Sein Instrument sehr gut zu beherrschen, ist wichtig für einen Berufsmusiker. Aber das reicht nicht immer aus. Es gibt Zusatzdisziplinen, die zu noch besseren Leistungen verhelfen oder dazu beitragen können, bestehende Probleme zu lösen.
Diese Disziplinen erhalten hier ihren Platz. Sie werden beschrieben. Außerdem können sich Praktiker, die die Technik in Kursen oder Sitzungen anbieten, vorstellen.
Das Informationsagebot wird nach und nach ausgedehnt.

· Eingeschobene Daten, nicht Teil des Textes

(** The place where the block goes, with what is known of its neighbours. *)
Lemma free_place h F A bp sz : heap_ok h F A -> loose h F A bp sz ->
  exists p l1 p1 s1 r1, freep h = Some p /\ free_loop (rounds lo h) bp p h = Ret p1 h /\ nodes F = l1 ++ (p1, s1) :: r1 /\
  p1 + s1 <= bp /\ ((p1 = base /\ s1 = 0) \/ (lo <= p1 /\ 1 <= s1 /\ In (p1, s1) F)) /\
  (forall f t, In (f, t) r1 -> In (f, t) F /\ bp + sz <= f /\ 1 <= t /\ f + t <= brk h) /\
  (forall f t, In (f, t) l1 -> f < p1) /\ exists x, ordered x r1 (brk h).
Proof using base_lo.
  intros HI [(Hbp & Hsz & Hend) Hsize Hfree _]. pose proof (ho_order h F A HI) as Ho.
  destruct (free_loop_ok h F A bp HI Hbp) as (p & l1 & p1 & s1 & r1 & Hf & Hs & Hlt & Hbef & El).
  { intros f t Hi ->. destruct (ordered_in _ _ _ _ _ Ho Hi) as (_ & ? & _). destruct (Hfree bp t Hi); lia. }
  exists p, l1, p1, s1, r1. split; [done|]. split; [done|]. split; [done|].
  assert (Hr : forall f t, In (f, t) r1 -> In (f, t) F -> asc p1 r1 -> In (f, t) F /\ bp + sz <= f /\ 1 <= t /\ f + t <= brk h).
  { intros f t Hi HiF Ha. destruct (ordered_in _ _ _ _ _ Ho HiF) as (_ & ? & ?). split_and!; [done| |lia|lia].
    assert (bp < f). { destruct r1 as [|[q u] r1]; [done|]. simpl in Hbef. destruct Hi as [[= -> ->]|Hi]; [done|].
      simpl in Ha. pose proof (asc_in _ _ _ _ (proj2 Ha) Hi). lia. }
    destruct (Hfree f t HiF); lia. }
  pose proof (nodes_asc F _ Ho) as Ha.
  destruct (nodes_split F l1 p1 s1 r1 Hs) as [(-> & -> & -> & ->)|(l' & -> & ->)].
  - split_and!; try lia; [|done|by exists (lo - 1)]. intros f t Hi. by apply Hr.
  - assert (Hin : In (p1, s1) (l' ++ (p1, s1) :: r1)) by (apply in_app_iff; right; by left).
    destruct (ordered_in _ _ _ _ _ Ho Hin) as (? & ? & _). destruct (asc_suffix _ _ _ _ _ Ha) as [? Ha1].
    split_and!; try lia.
    + destruct (Hfree p1 s1 Hin); lia.
    + right. split_and!; [lia..|done].
    + intros f t Hi. apply Hr; [done| |done]. apply in_app_iff. right. by right.
    + intros f t [[= <- <-]|Hi]; [lia|]. apply in_split in Hi as (x & y & ->).
      rewrite <- app_assoc in Ha. apply asc_suffix in Ha as [_ Ha]. by apply asc_suffix in Ha as [? _].
    + apply ordered_app in Ho as [_ Ho]. exists (p1 + s1). apply Ho.
Qed.
(** C17. Typing arrives: whatever keys are pressed and released, in whatever way
    their scan codes are cut into bursts by the interrupts (also between a
    prefix and its code), the driver leaves the console in the state of the line
    editor after the characters that the keys mean, with Shift and Control as
    they were last pressed or released, and Caps Lock exchanging the case of
    letters. *)
Theorem keyboard_types_text (bursts : list (list Z)) (evs : list kevent) (m : mods) (c : console) (ed : editor)
  (Hk : Forall (fun ev => real_key (key_of ev) = true) evs) (Hb : concat bursts = concat (map codes evs))
  (Hc : implements c ed) :
  exists c', interrupts bursts (mk_kbd (enc m) []) c = Ret tt (mk_kbd (enc (after_all evs m)) [], c') /\
    implements c' (keys (typed_text m evs) ed).
Proof.
  destruct (scan_events evs m Hk) as (H1 & H2 & H3). rewrite <- Hb in H1, H2, H3.
  destruct (interrupts_ok bursts (enc m) c ed (enc_range m) H3 Hc) as (c' & E & HI). exists c'. rewrite H1 in E. split; [exact E |].
  by rewrite <- keys_nonzero, <- H2, keys_nonzero.
Qed.

(** The letter keys: upper case when exactly one of Shift and Caps Lock is on,
    the control character with Control. *)
Theorem letter_keys (m : mods) (k : nat) (ch : Z) : In (k, ch) letters ->
  glyph m k = if m_ctl m then ch - 96 else if xorb (m_shift m) (m_caps m) then ch - 32 else ch.
Proof.
  assert (H : forallb (fun m => forallb (fun kc => glyph m (fst kc) =?
    (if m_ctl m then snd kc - 96 else if xorb (m_shift m) (m_caps m) then snd kc - 32 else snd kc)) letters) all_mods = true)
    by (vm_compute; reflexivity).
  intros Hin. rewrite forallb_forall in H. specialize (H m (all_mods_in m)). rewrite forallb_forall in H.
  apply Z.eqb_eq, (H (k, ch) Hin).
Qed.

(** Of two Shift keys held down, releasing one turns Shift off. *)
Theorem released_shift_wins (m : mods) :
  m_shift (after_all [Press 42; Press 54; Release 42] m) = false.
Proof. done. Qed.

"Luft ins Rohr", so lautete die Aufforderung eines Dozenten bei einem Klarinettenworkshop.
Man stelle sich die Luft wie einen Bach vor und die Töne wie Schiffchen, die darauf schwimmen. Wenn der Luftfluss zu schwach wird, wird der Bach zu seicht und die Schiffchen laufen auf Grund. So die Veranschaulichung eines Trompeters, wie die Töne durch Luft geführt werden müssen.
Die Atemtechnik ist also ein interessantes Thema für alle Bläser. Die musikalische Gemeinschaftsleistung wird noch besser, wenn auch die Schlagzeuger vor dem ersten Ton eines Stücks gemeinsam mit den Bläsern einatmen.
Schmerzen und Beschwerden durch die instrumentenspezfische Haltung sind keine Seltenheit. Die Musikphysiologie beschäftigt sich mit diesem komplexen Themengebiet und bietet Trainingskonzepte zur Prävention sowie Behandlungsmöglichkeiten an.
Frederick Matthias Alexander war Schauspieler, dem eines Tages die Stimme versagte. Nachdem ihm die Ärzte nicht helfen konnten, musste er selber nach einer Lösung suchen. Er fand sie vor dem Spiegel, wo er erkannte, dass die Haltung seines Kopfes beim Sprechen Druck auf seinen Kehlkopf ausübte.
Daraus entwickelte er seine Technik, die von der Beobachtung der eigenen Gewohnheiten bis zu optimierten Bewegungsabläufen reicht. Auch Musiker können im Zusammenspiel mit ihrem Instrument von der Alexander-Technik profitieren.
Kinesis bedeutet Bewegung, Logos Lehre. Die Kinesiologie spürt muskuläre Dysbalancen auf und stellt mit gezielten Übungen das Gleichgewicht im Körper wieder her.
Für die Musik kann die Kinesiologie genutzt werden, um mehr Energie und eine bessere Konzentration zu erzielen. Dafür gibt es verschiedene Energieübungen und interessante Möglichkeiten, mit Farben zu arbeiten.
Die Methode geht auf Avi Grinberg zurück, der das Wohlbefinden von Menschen durch verschiedene Techniken verbessern konnte. Dauerhafte Schmerzfreiheit und Harmonie kann sich aber nur einstellen, wenn die Selbstheilungskräfte aktiviert werden.
Für Musiker hilft die Grinberg-Methode gegen Lampenfieber, Stress und Verspannungen durch die instrumentenspezifische Körperhaltung.
Flow ist ein Zustand, der erreicht wird, wenn Herausforderung und Können ausgeglichen sind, Körper und Geist verschmelzen und man sich voll auf seine Aufgabe konzentriert. Man befindet sich in der Gegenwart, schaut weder in die Vergangenheit noch in die Zukunft, sondern geht einer Aufgabe nach, die in sich selbst befriedigend ist.
Flowerlebnisse stärken das Selbstvertrauen und entwickeln Fähigkeiten, mit denen wichtige Beiträge für die Menschheit geleistet werden können. Musiker können das Flow-Konzept beispielsweise gegen Lampenfieber und für ein verbessertes Zusammenspiel im Ensemble nutzen.
Begründer dieses Konzepts ist der amerikanische Psychologe Mihaly Csikszentmihalyi.